Would you return the lines between the one holding "(_verify_with_system W bn sys s).1" and the one holding "s2).2 = net_calls s2", inclusive, and only those, exactly as they stand in the listing below?

___ PROVIDED DATA ___

(** X6. When a call that found nothing usable in the cache returns a
    document, the document is cached with the time read right after the
    fetch, and any later call for the same registry and business made
    less than the TTL after that time returns the same document without
    a request and without an audit row. *)
Theorem fetched_document_is_served_again W bn sys ep s s0 d :
  endpoints sys = Some ep →
  cache_lookup W bn sys s = (inr None, s0) →
  (_verify_with_system W bn sys s).1 = inr d →
  let s' := (_verify_with_system W bn sys s).2 in
  let stored := utcnow_at W (clock_reads s0) in
  cache s' !! cache_key sys bn = Some (d, stored)
  ∧ ∀ s2,
      cache s2 !! cache_key sys bn = Some (d, stored) →
      utcnow_at W (clock_reads s2) - stored < timedelta_seconds (cache_ttl ep) →
      (_verify_with_system W bn sys s2).1 = inr d
      ∧ net_calls (_verify_with_system W bn sys s2).2 = net_calls s2
      ∧ db_calls (_verify_with_system W bn sys s2).2 = db_calls s2.
Proof.
  intros Hep Hl Hd s' stored.
  destruct (get_auth_headers_run sys ep s0 Hep) as [h Hh].
  assert (cache s' !! cache_key sys bn = Some (d, stored)) as Hstored.
  { subst s'. revert Hd.
    rewrite (verify_with_system_miss W bn sys ep s s0 h Hep Hl Hh).
    intros Hd.
    pose proof (after_fetch_result W bn sys (fetch W bn sys ep h s0).1
                  (fetch W bn sys ep h s0).2) as Hres.
    rewrite Hd in Hres. rewrite after_fetch_cache, Hres.
    rewrite (fetch_clock W bn sys ep h s0). apply lookup_insert_eq. }
  split; [exact Hstored|].
  intros s2 Hc2 Hfresh.
  rewrite (verify_with_system_hit W bn sys s2 d (tick s2)); [done|].
  by eapply cache_lookup_hit.
Qed.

___

• WRITTEN RESPONSE:
  (_verify_with_system W bn sys s).1 = inr d →
  let s' := (_verify_with_system W bn sys s).2 in
  let stored := utcnow_at W (clock_reads s0) in
  cache s' !! cache_key sys bn = Some (d, stored)
  ∧ ∀ s2,
      cache s2 !! cache_key sys bn = Some (d, stored) →
      utcnow_at W (clock_reads s2) - stored < timedelta_seconds (cache_ttl ep) →
      (_verify_with_system W bn sys s2).1 = inr d
      ∧ net_calls (_verify_with_system W bn sys s2).2 = net_calls s2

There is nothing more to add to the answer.